In Ireland, bacterial contamination of water is a national concern, with the Environmental Protection Agency reporting that over 25% of groundwater samples were contaminated with E. coli in the 2004 to 2006 period. E. coli is the most important indicator used in Ireland and its presence indicates water is unfit for human consumption. It has long been thought that E. coli can only survive for short periods of time in the environment, hence its almost universal use as an indicator of recent faecal contamination of waterways.
However, new research investigating pathogen survival in Irish soils conducted by Teagasc Johnstown Castle Environment Research Centre and NUI Galway has found that E. coli can become integrated into the indigenous microbial community in soils and survive for more than nine years, considerably longer than scientists initially thought.
"This has important implications for the indicator status of E. coli, suggesting that the presence of E. coli in surface or groundwaters may not be indicative of recent faecal contamination," explains researcher Fiona Brennan in TResearch, the Teagasc Research and Innovation magazine.

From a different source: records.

(** ** Construction *)

(** [peer_port] is the cell client's; [status] the default of the remote status. *)
Definition controller_new (adapter cell_client : bool) (peer_port : Z) (blank : RuntimeTelemetrySnapshot)
    (status : RemoteStatusView) : WorkbenchController :=
  let peer := "192.168.1.22:5740"%string in
  mkController adapter cell_client (adapter || (cell_client && negb (peer_port =? 0))) blank false
    (actuator_new default_actuator_config) (mock_io_new default_mock_io_config) initial_mapper
    (initial_client status, Some (initial_endpoint status)) RemoteBackendMode.Local Backend.Mock
    (make_unprobed_physical peer) peer 0 0 false false false [].

(** The destructor: the timers stop, the sessions end, a running test is cancelled. *)
Definition controller_destroy : Slot := λ c,
  let c := c <| wc_renew_timer := false |> <| wc_remote ::= disconnect_session |> in
  let c := emit DisconnectClient c in
  let c := if wc_worker c then emit RequestCancel c else c in
  c <| wc_worker := false |>.

(** ** The Modbus worker *)

Record ModbusAgentWorker := mkModbusWorker {
  mw_client : ModbusAgentClient;
  mw_last_host : string;
  mw_last_port : Z
}.

#[export] Instance ModbusAgentWorker_eta : Eta ModbusAgentWorker :=
  mkEta _ (fun w => mkModbusWorker (mw_client w) (mw_last_host w) (mw_last_port w)).
Lemma step_ordinary e c : (∀ t, e ≠ EvTransaction t) → ordinary (is_reset e) c (wb_step e c).
Proof.
  intros He. assert (Hact : ∀ b f c1, quiet c c1 → ordinary b c (actuator_command f c1)).
  { intros b f c1 Hq. eapply ordinary_quiet_before; [exact Hq|].
    eapply ordinary_quiet_after; [|apply actuator_quiet]. by apply quiet_ordinary. }
  destruct e; cbn [wb_step]; try (by apply publish_ordinary); try (by apply output_ordinary); try (by apply scan_ordinary);
    try (by apply Hact); try small.
  - unfold start_health. destruct (_ || _); small.
  - unfold cancel_health. destruct (_ && _); small.
  - by apply command_ordinary.
  - unfold submit_servo_bit. eapply ordinary_quiet_before; [|by apply command_ordinary]. done.
  - unfold jog_pressed. destruct (negb _); [small|]. destruct (jog_press _ _ _) as [r a].
    destruct (MockActuator.reply_accepted r); small.
  - unfold jog_released. destruct (_ =? _); [small|]. by apply Hact.
  - unfold tick_actuator. destruct (_ && _); small.
  - unfold renew_jog. destruct (_ =? _); [small|]. destruct (jog_renew _ _) as [r a].
    destruct (MockActuator.reply_accepted r); small.
  - unfold complete_mock_scan. case_bool_decide; small.
  - unfold set_mock_digital_input_slot. case_bool_decide; [small|]. destruct (negb _); [small|].
    destruct (set_mock_digital_input _ _ _ _) as [r m]. small.
  - unfold request_all_outputs_off. destruct (wc_backend c) eqn:Hb.
    + destruct (mock_write_all_outputs_off _ _) as [r m]. small.
    + destruct (wc_blocked c); [small|]. destruct (physical_outputs_live c) eqn:Hl; [|small]. cbn [negb].
      destruct (wc_request_running c) eqn:Hr; [small|].
      apply (asks_ordinary _ PhysicalModbusAllOff); [by apply request_asks|done..].
  - unfold select_remote_loopback_backend. destruct (remote_connected _); small.
  - unfold connect_remote_loopback. destruct (wc_adapter c); small.
  - unfold select_mock_modbus_backend. case_bool_decide; [small|]. dead.
  - dead.
  - unfold set_modbus_agent_peer. case_bool_decide; small.
  - unfold disconnect_physical_modbus. case_bool_decide as Hb; [dead|]. split_and!; [done| |by left; split].
    unfold physical_outputs_live. cbn in Hb |- *. by rewrite (bool_decide_eq_false_2 _ Hb).
  - unfold tick_physical_modbus_poll. destruct (wc_cell_client c) eqn:Hc; [small|].
    destruct (_ || _) eqn:Hg; [small|]. rewrite !orb_false_iff in Hg. destruct Hg as [[[Hb Hr] _] _].
    apply negb_false_iff, bool_decide_eq_true in Hb.
    apply (asks_ordinary _ PhysicalModbusReadDi); [by apply request_asks|done|by rewrite Hc].
  - by destruct (He t).
Qed.

Lemma adopt_effect s c :
  let c' := adopt_snapshot s c in
  requests c' = requests c ∧ wc_cell_client c' = wc_cell_client c ∧ wc_backend c' = wc_backend c ∧
  (wc_backend c = Backend.Physical → physical_outputs_live c' = online s).
Proof.
  cbv zeta. unfold adopt_snapshot, physical_outputs_live, online. cbn.
  destruct (mi_device_state s ==? ModbusDeviceState.Online) eqn:Ho; cbn; rewrite Ho; cbn; split_and!; try done;
    intros ->; done.
Qed.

"It also suggests that E. coli persistence may be favoured in some soil types and these soils may represent a greater risk of bacterial leaching," she explains. Research conducted at Johnstown Castle has investigated bacterial transport in grassland soils both in situ at field sites and in field lysimeter (soil monolith) units.

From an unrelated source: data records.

(** The labels of the outputs belong to the Modbus view, but for DO0 with a cell peer. *)
Definition output_labels (channel : nat) : list string :=
  [at_channel "modbus_do_requested_" channel; at_channel "modbus_do_confirmed_" channel;
   at_channel "modbus_do_status_" channel].
Definition output_controls (channel : nat) : list string := [at_channel "modbus_do_requests_" channel; "modbus_all_off_"%string].

Lemma channel_cases channel : (channel < kModbusIoChannelCount)%nat → channel = 0%nat ∨ channel = 1%nat ∨ channel = 2%nat ∨ channel = 3%nat.
Proof. unfold kModbusIoChannelCount. lia. Qed.

Lemma other_signals_keep `{QtFormat} cell_peer channel s name :
  (channel < kModbusIoChannelCount)%nat → is_modbus_view s = false → cell_peer && (channel =? 0)%nat = false →
  (name ∈ output_labels channel → last_set (text_set name) (on_signal cell_peer s) = None) ∧
  (name ∈ output_controls channel → last_set (enabled_set name) (on_signal cell_peer s) = None).
Proof.
  intros Hc Hs Hp. apply channel_cases in Hc.
  split; intros Hn; repeat (apply elem_of_cons in Hn as [->|Hn]); try (by apply elem_of_nil in Hn);
    destruct Hc as [->|[->|[->| ->]]], cell_peer; cbn in Hp; try done; destruct s; try done.
Qed.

In conjunction with NUI Galway, Teagasc researchers are now using proteomics to investigate the unique properties of E. coli that allow it to persist in the soil for such long periods. Initial findings have found that the environmentally persistent E. coli produce specialised proteins, including 'cold shock' and 'stress response' proteins, which may assist in the survival and growth of the organism at lower temperatures. E. coli's ability to survive for prolonged periods of time in soil may compromise its use as the sole indicator of faecal contamination of water.